(Saved data entries)

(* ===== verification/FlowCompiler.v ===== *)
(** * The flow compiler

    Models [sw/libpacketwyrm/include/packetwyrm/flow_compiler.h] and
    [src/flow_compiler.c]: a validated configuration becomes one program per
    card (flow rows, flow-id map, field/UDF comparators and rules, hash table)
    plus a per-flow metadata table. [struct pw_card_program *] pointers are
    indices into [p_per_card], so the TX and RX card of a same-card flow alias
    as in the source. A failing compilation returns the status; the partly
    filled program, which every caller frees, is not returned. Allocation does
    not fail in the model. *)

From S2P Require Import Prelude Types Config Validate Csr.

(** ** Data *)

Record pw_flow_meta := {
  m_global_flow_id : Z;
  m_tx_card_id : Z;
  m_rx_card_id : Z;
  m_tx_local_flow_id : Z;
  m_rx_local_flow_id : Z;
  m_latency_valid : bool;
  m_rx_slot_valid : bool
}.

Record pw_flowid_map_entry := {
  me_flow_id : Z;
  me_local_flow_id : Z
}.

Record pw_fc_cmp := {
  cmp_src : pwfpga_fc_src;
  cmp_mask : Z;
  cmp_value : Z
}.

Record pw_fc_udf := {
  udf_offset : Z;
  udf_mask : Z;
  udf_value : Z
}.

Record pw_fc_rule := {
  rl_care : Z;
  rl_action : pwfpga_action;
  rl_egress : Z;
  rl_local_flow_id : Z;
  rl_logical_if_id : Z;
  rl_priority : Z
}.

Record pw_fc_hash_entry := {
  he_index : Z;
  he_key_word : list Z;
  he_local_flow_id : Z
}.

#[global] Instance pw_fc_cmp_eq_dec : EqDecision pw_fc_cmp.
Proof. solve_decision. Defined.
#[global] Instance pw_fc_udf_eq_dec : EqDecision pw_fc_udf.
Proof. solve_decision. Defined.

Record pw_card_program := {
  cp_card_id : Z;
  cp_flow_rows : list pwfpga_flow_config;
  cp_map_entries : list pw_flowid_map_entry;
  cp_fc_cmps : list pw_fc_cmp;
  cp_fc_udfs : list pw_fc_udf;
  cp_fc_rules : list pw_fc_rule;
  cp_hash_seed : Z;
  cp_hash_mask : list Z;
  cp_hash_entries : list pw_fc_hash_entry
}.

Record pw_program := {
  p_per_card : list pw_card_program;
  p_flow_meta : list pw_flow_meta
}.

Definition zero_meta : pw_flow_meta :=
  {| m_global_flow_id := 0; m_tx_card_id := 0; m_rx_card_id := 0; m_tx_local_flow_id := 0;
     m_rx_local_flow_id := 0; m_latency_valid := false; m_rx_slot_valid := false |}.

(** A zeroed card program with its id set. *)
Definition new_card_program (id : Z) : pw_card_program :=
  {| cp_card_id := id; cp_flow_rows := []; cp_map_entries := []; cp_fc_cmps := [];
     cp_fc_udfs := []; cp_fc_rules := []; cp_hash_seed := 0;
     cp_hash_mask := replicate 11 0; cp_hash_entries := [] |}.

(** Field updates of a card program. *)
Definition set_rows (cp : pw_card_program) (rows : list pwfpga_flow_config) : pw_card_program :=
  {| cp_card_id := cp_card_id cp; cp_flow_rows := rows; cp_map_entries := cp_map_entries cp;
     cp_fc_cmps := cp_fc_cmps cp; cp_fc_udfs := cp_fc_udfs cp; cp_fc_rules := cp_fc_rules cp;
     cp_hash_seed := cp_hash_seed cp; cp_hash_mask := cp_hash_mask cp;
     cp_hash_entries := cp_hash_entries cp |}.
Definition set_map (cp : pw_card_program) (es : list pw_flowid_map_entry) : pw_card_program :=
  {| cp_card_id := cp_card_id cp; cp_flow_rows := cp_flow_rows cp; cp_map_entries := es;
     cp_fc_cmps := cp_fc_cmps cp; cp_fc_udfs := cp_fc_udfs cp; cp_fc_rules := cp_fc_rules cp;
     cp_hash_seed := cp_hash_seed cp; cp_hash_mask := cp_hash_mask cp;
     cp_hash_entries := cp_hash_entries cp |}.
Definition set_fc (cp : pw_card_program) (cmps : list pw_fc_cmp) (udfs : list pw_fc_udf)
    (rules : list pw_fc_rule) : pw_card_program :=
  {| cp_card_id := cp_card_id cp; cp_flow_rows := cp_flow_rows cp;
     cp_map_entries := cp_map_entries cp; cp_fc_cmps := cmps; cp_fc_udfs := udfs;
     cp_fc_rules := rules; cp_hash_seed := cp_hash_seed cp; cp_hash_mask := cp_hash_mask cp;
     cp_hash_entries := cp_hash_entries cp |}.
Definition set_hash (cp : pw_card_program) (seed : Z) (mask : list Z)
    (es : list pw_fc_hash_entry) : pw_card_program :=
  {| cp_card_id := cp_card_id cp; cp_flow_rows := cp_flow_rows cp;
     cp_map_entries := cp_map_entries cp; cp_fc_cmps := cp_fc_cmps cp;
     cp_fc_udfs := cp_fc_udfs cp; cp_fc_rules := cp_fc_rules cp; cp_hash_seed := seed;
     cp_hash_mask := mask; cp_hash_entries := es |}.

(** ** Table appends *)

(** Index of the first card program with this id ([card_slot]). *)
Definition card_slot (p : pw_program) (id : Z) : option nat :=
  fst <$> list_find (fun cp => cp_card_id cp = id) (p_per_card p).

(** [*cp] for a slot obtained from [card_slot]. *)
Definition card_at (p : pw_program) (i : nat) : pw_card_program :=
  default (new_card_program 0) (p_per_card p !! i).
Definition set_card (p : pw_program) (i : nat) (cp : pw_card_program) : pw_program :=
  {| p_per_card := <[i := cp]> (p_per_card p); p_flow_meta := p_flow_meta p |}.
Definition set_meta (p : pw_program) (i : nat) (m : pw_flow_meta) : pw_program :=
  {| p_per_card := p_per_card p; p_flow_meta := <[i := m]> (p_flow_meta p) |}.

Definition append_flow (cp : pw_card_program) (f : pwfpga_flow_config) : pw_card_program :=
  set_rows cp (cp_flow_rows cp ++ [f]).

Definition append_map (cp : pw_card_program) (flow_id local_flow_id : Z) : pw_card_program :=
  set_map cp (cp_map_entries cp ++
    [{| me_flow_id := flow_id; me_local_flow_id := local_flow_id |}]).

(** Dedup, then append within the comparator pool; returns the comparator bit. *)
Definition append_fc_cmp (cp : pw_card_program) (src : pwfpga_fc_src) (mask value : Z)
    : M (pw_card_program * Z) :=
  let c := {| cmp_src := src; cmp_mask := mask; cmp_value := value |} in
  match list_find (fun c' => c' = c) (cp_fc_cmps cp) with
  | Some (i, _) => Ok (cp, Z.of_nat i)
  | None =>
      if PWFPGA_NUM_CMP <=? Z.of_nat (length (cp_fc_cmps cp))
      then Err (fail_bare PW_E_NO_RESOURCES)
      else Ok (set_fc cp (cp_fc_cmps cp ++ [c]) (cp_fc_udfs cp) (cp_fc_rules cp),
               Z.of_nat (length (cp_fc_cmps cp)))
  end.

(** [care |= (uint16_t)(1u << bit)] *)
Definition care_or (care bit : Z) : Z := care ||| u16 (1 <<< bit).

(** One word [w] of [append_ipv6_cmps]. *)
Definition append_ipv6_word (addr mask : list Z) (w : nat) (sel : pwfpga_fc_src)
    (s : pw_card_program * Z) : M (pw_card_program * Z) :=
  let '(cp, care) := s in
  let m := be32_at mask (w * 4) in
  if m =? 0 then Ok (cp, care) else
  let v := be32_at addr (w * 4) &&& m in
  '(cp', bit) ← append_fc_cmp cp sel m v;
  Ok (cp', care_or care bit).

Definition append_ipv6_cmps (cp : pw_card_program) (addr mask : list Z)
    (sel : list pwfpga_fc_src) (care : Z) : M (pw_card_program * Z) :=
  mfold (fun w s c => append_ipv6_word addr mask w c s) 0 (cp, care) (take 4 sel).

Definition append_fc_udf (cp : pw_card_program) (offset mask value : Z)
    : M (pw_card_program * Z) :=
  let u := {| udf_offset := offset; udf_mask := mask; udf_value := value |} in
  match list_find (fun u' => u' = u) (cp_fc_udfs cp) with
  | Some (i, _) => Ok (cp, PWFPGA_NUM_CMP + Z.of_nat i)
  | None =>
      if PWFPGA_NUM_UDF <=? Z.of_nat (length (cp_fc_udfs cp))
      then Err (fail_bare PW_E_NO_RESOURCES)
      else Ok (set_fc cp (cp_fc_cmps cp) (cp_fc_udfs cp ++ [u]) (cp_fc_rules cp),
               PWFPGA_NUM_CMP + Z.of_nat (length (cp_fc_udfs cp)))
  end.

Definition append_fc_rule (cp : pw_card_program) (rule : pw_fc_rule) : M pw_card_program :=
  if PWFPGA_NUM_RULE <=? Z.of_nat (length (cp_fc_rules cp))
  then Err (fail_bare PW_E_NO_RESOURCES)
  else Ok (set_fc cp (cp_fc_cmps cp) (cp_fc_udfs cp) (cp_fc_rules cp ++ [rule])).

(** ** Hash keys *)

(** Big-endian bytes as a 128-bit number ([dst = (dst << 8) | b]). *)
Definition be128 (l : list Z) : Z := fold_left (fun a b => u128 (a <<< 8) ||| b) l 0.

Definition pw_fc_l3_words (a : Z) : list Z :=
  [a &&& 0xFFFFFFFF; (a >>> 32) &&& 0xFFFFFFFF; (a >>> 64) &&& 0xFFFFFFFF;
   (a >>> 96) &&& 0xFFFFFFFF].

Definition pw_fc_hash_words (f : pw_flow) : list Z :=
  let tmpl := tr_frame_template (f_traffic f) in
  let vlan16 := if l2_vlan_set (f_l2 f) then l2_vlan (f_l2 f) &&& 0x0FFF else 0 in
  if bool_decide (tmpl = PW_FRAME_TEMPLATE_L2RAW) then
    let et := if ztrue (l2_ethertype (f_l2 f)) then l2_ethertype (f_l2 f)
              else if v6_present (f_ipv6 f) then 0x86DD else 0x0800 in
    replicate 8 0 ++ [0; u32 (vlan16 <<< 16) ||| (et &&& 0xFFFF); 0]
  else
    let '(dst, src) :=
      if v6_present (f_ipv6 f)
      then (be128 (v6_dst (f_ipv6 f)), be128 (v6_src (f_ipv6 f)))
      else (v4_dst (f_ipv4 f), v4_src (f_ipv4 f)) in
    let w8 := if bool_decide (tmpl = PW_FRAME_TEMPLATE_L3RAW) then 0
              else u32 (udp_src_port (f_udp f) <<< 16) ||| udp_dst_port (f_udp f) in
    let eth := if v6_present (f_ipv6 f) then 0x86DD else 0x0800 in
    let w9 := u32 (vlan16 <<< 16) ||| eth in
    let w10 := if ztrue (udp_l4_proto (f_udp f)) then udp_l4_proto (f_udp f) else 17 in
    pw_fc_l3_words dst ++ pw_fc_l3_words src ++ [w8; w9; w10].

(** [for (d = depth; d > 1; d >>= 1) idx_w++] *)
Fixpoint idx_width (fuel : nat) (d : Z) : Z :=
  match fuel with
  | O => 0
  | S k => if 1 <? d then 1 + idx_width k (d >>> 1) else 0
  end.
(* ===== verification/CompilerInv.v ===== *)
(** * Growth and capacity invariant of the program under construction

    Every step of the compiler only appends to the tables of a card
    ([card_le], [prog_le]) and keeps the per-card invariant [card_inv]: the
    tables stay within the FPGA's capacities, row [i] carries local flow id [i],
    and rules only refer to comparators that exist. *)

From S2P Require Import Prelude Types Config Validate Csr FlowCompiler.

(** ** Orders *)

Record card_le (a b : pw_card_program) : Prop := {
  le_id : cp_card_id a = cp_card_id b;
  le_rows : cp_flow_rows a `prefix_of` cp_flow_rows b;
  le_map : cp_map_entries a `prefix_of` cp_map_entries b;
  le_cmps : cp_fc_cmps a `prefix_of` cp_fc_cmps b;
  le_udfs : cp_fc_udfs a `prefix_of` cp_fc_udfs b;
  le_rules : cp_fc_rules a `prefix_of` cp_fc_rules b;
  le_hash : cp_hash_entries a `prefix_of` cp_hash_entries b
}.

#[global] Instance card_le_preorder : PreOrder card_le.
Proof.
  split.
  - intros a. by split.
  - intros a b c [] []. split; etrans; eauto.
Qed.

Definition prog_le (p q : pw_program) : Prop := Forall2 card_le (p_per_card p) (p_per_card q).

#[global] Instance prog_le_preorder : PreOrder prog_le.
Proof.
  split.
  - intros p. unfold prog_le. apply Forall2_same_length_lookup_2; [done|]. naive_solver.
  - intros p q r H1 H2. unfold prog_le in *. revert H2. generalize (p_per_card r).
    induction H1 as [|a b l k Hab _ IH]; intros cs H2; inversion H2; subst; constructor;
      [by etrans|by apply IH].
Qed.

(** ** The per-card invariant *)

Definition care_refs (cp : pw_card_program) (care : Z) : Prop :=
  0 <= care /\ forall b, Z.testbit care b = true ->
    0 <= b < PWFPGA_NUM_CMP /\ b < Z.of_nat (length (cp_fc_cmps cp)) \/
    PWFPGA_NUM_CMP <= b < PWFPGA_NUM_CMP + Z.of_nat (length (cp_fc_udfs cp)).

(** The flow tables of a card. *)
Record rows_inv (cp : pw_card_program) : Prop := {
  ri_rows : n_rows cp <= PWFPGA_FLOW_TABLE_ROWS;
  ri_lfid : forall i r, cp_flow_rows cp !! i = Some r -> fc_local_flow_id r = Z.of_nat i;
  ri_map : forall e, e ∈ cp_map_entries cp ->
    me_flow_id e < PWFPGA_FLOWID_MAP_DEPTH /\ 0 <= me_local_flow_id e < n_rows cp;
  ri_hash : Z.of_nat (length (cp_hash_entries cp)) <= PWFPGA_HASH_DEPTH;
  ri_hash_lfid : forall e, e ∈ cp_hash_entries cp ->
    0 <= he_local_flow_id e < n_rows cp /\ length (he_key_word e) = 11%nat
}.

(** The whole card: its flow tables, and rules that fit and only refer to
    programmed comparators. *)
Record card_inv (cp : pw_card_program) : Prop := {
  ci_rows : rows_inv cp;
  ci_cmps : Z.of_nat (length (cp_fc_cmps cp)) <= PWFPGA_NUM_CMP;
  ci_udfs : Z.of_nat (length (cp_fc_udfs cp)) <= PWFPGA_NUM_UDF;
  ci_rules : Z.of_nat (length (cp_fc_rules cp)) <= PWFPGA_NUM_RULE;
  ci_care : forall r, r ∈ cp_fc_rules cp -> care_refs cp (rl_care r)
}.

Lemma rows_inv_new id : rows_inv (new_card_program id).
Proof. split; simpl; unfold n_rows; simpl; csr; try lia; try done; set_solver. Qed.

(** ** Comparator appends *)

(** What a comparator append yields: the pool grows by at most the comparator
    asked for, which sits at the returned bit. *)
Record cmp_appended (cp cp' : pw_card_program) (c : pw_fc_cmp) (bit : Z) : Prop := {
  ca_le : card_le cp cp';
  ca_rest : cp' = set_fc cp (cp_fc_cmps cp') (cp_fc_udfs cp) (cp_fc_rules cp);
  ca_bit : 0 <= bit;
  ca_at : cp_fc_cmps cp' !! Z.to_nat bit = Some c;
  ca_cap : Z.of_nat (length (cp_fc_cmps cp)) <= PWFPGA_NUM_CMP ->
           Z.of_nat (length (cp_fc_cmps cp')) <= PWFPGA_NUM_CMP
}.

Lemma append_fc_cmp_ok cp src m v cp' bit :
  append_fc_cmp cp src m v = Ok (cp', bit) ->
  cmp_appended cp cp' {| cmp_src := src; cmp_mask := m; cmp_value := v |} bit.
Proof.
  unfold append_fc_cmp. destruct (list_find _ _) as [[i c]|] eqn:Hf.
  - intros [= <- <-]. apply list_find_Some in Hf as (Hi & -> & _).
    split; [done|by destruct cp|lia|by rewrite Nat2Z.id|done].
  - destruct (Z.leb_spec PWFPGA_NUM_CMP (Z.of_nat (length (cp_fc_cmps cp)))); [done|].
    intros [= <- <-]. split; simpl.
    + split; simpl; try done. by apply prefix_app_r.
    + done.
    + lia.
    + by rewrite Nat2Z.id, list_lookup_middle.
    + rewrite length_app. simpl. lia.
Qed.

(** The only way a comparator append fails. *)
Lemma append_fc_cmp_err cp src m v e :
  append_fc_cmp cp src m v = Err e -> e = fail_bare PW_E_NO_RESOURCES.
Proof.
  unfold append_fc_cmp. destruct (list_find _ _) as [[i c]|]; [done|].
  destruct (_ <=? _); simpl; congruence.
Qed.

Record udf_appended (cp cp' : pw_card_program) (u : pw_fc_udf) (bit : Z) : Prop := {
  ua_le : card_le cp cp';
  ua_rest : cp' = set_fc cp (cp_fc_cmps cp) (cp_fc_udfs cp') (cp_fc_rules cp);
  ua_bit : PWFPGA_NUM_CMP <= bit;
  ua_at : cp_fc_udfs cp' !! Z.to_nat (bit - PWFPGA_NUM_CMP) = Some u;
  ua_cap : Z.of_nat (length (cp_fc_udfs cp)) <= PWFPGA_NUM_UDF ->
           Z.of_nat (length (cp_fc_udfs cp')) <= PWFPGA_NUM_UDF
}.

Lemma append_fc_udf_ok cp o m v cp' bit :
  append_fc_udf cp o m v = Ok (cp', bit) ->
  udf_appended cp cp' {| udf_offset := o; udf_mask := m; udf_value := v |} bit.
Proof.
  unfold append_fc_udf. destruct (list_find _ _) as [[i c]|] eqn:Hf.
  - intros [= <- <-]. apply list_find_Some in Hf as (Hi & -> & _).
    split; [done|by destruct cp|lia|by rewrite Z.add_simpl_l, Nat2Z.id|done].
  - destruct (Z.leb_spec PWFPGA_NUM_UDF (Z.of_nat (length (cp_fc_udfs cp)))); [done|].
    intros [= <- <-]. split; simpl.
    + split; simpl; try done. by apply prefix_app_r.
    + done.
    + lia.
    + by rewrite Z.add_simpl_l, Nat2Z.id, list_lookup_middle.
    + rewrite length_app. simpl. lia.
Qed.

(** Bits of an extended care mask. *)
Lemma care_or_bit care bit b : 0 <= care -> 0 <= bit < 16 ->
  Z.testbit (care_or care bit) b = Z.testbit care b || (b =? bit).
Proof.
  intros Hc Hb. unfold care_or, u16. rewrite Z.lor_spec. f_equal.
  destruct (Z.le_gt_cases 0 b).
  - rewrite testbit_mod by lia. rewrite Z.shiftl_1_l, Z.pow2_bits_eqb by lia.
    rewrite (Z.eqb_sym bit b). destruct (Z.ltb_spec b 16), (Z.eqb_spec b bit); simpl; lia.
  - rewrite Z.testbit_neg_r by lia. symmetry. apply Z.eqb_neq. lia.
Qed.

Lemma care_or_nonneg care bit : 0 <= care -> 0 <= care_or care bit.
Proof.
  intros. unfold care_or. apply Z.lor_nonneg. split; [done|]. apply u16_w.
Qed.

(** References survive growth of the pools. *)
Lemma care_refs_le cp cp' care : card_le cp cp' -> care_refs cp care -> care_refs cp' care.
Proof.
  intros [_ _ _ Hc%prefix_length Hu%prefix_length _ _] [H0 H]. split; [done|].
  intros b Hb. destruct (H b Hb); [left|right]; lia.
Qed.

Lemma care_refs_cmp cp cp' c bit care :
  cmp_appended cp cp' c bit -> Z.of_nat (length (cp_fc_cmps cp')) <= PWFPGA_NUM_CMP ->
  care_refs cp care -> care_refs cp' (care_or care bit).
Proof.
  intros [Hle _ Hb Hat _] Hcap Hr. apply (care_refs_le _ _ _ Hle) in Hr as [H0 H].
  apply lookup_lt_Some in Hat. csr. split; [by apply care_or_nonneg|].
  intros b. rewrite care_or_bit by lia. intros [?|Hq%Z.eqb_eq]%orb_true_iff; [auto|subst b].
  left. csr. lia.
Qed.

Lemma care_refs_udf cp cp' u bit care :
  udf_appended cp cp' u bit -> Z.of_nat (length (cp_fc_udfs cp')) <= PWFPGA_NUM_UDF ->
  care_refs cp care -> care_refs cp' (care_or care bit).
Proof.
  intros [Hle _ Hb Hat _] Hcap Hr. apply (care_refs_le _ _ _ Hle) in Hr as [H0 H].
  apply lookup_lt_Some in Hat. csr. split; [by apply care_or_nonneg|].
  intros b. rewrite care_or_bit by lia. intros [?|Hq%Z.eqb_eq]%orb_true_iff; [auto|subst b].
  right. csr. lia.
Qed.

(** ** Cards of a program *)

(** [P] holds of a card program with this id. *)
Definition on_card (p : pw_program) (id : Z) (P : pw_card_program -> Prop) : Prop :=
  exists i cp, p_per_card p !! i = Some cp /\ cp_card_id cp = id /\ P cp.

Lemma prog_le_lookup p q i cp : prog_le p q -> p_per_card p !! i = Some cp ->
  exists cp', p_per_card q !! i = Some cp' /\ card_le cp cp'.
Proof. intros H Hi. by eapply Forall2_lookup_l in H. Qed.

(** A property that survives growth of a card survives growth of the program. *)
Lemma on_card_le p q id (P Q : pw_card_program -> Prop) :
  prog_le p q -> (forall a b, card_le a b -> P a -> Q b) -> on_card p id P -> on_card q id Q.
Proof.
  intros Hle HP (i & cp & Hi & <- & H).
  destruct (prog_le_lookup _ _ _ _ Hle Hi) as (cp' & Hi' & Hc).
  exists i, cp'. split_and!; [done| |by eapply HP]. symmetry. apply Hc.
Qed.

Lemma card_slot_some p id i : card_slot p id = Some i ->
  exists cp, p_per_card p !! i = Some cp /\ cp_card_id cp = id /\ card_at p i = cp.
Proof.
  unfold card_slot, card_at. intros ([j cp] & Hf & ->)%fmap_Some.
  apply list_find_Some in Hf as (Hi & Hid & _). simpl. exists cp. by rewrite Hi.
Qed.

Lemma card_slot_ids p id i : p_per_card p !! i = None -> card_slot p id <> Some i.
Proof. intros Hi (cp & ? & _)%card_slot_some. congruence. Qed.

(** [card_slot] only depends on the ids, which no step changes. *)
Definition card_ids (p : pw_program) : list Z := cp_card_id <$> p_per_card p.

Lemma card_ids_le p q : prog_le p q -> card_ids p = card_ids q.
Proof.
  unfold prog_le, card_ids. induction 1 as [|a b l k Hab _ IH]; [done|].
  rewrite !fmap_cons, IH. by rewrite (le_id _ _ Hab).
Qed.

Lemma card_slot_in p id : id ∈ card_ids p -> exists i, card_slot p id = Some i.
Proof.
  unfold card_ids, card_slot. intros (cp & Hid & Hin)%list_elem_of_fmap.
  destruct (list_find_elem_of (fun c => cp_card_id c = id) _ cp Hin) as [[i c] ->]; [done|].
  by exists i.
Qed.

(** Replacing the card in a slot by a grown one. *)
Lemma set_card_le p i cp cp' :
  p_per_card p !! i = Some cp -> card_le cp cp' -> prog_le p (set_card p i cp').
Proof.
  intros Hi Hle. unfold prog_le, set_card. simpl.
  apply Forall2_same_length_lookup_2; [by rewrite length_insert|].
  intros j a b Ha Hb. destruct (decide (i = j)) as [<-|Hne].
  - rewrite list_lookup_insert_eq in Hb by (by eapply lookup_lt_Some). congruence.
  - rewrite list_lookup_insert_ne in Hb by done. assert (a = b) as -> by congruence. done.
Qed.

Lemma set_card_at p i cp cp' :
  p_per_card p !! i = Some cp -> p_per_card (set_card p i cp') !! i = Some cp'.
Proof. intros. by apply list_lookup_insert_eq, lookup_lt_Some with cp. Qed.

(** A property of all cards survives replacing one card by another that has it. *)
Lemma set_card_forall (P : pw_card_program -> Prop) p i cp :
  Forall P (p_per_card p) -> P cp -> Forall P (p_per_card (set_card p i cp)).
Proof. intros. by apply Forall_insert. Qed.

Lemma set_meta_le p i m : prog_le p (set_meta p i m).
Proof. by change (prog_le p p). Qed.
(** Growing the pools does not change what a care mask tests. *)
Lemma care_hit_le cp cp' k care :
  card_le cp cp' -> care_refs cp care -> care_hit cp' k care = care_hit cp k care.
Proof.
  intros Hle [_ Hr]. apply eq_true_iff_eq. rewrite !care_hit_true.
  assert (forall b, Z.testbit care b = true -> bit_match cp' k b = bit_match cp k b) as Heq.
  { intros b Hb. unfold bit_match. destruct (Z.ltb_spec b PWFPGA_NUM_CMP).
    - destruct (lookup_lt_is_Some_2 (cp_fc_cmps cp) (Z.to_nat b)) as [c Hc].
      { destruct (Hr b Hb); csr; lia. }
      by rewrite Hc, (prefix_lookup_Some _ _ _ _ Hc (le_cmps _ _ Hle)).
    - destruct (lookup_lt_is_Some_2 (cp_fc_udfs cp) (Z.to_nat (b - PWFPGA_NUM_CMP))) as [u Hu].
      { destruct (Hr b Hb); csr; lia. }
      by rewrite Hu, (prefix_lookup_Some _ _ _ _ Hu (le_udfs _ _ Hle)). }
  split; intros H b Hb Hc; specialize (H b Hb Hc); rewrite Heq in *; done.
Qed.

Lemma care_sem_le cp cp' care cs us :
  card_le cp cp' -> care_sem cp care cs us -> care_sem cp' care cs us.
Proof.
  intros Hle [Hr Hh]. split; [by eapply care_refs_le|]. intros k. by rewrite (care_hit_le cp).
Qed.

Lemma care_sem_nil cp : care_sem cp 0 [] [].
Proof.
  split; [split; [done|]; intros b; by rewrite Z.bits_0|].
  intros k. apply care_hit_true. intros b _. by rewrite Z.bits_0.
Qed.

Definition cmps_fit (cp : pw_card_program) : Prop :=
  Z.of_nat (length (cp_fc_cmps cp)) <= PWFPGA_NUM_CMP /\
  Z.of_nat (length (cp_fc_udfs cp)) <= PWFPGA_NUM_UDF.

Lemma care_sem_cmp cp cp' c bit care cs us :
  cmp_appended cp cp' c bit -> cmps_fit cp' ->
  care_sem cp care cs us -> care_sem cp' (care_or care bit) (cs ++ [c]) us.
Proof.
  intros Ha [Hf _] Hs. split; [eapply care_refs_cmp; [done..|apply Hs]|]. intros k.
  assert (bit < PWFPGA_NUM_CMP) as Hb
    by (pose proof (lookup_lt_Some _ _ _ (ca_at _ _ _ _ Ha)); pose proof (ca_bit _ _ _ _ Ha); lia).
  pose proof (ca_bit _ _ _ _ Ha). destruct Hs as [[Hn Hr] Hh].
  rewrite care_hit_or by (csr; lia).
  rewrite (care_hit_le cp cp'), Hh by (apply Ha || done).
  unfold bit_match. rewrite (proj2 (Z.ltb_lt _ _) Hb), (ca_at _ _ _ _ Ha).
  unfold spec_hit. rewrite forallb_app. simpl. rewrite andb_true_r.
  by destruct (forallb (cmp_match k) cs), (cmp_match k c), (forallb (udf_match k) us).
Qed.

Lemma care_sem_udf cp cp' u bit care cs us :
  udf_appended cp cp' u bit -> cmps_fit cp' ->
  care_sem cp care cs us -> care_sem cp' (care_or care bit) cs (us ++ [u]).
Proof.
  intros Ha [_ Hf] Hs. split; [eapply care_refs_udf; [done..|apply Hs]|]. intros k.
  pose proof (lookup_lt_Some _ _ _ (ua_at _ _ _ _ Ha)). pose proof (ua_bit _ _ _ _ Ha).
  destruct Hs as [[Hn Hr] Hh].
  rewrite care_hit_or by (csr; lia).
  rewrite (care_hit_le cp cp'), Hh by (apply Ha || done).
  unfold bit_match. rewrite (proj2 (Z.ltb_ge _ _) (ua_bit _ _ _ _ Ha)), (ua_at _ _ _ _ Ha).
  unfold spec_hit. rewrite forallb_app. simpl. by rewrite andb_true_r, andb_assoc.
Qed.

EXERCISE:
Print exactly the lines above, between the one holding "Z.testbit (care_or care" and the one holding "Lemma care_refs_cmp cp", inclusive, and nothing besides.

EXERCISE ANSWER:
  Z.testbit (care_or care bit) b = Z.testbit care b || (b =? bit).
Proof.
  intros Hc Hb. unfold care_or, u16. rewrite Z.lor_spec. f_equal.
  destruct (Z.le_gt_cases 0 b).
  - rewrite testbit_mod by lia. rewrite Z.shiftl_1_l, Z.pow2_bits_eqb by lia.
    rewrite (Z.eqb_sym bit b). destruct (Z.ltb_spec b 16), (Z.eqb_spec b bit); simpl; lia.
  - rewrite Z.testbit_neg_r by lia. symmetry. apply Z.eqb_neq. lia.
Qed.

Lemma care_or_nonneg care bit : 0 <= care -> 0 <= care_or care bit.
Proof.
  intros. unfold care_or. apply Z.lor_nonneg. split; [done|]. apply u16_w.
Qed.

(** References survive growth of the pools. *)
Lemma care_refs_le cp cp' care : card_le cp cp' -> care_refs cp care -> care_refs cp' care.
Proof.
  intros [_ _ _ Hc%prefix_length Hu%prefix_length _ _] [H0 H]. split; [done|].
  intros b Hb. destruct (H b Hb); [left|right]; lia.
Qed.

Lemma care_refs_cmp cp cp' c bit care :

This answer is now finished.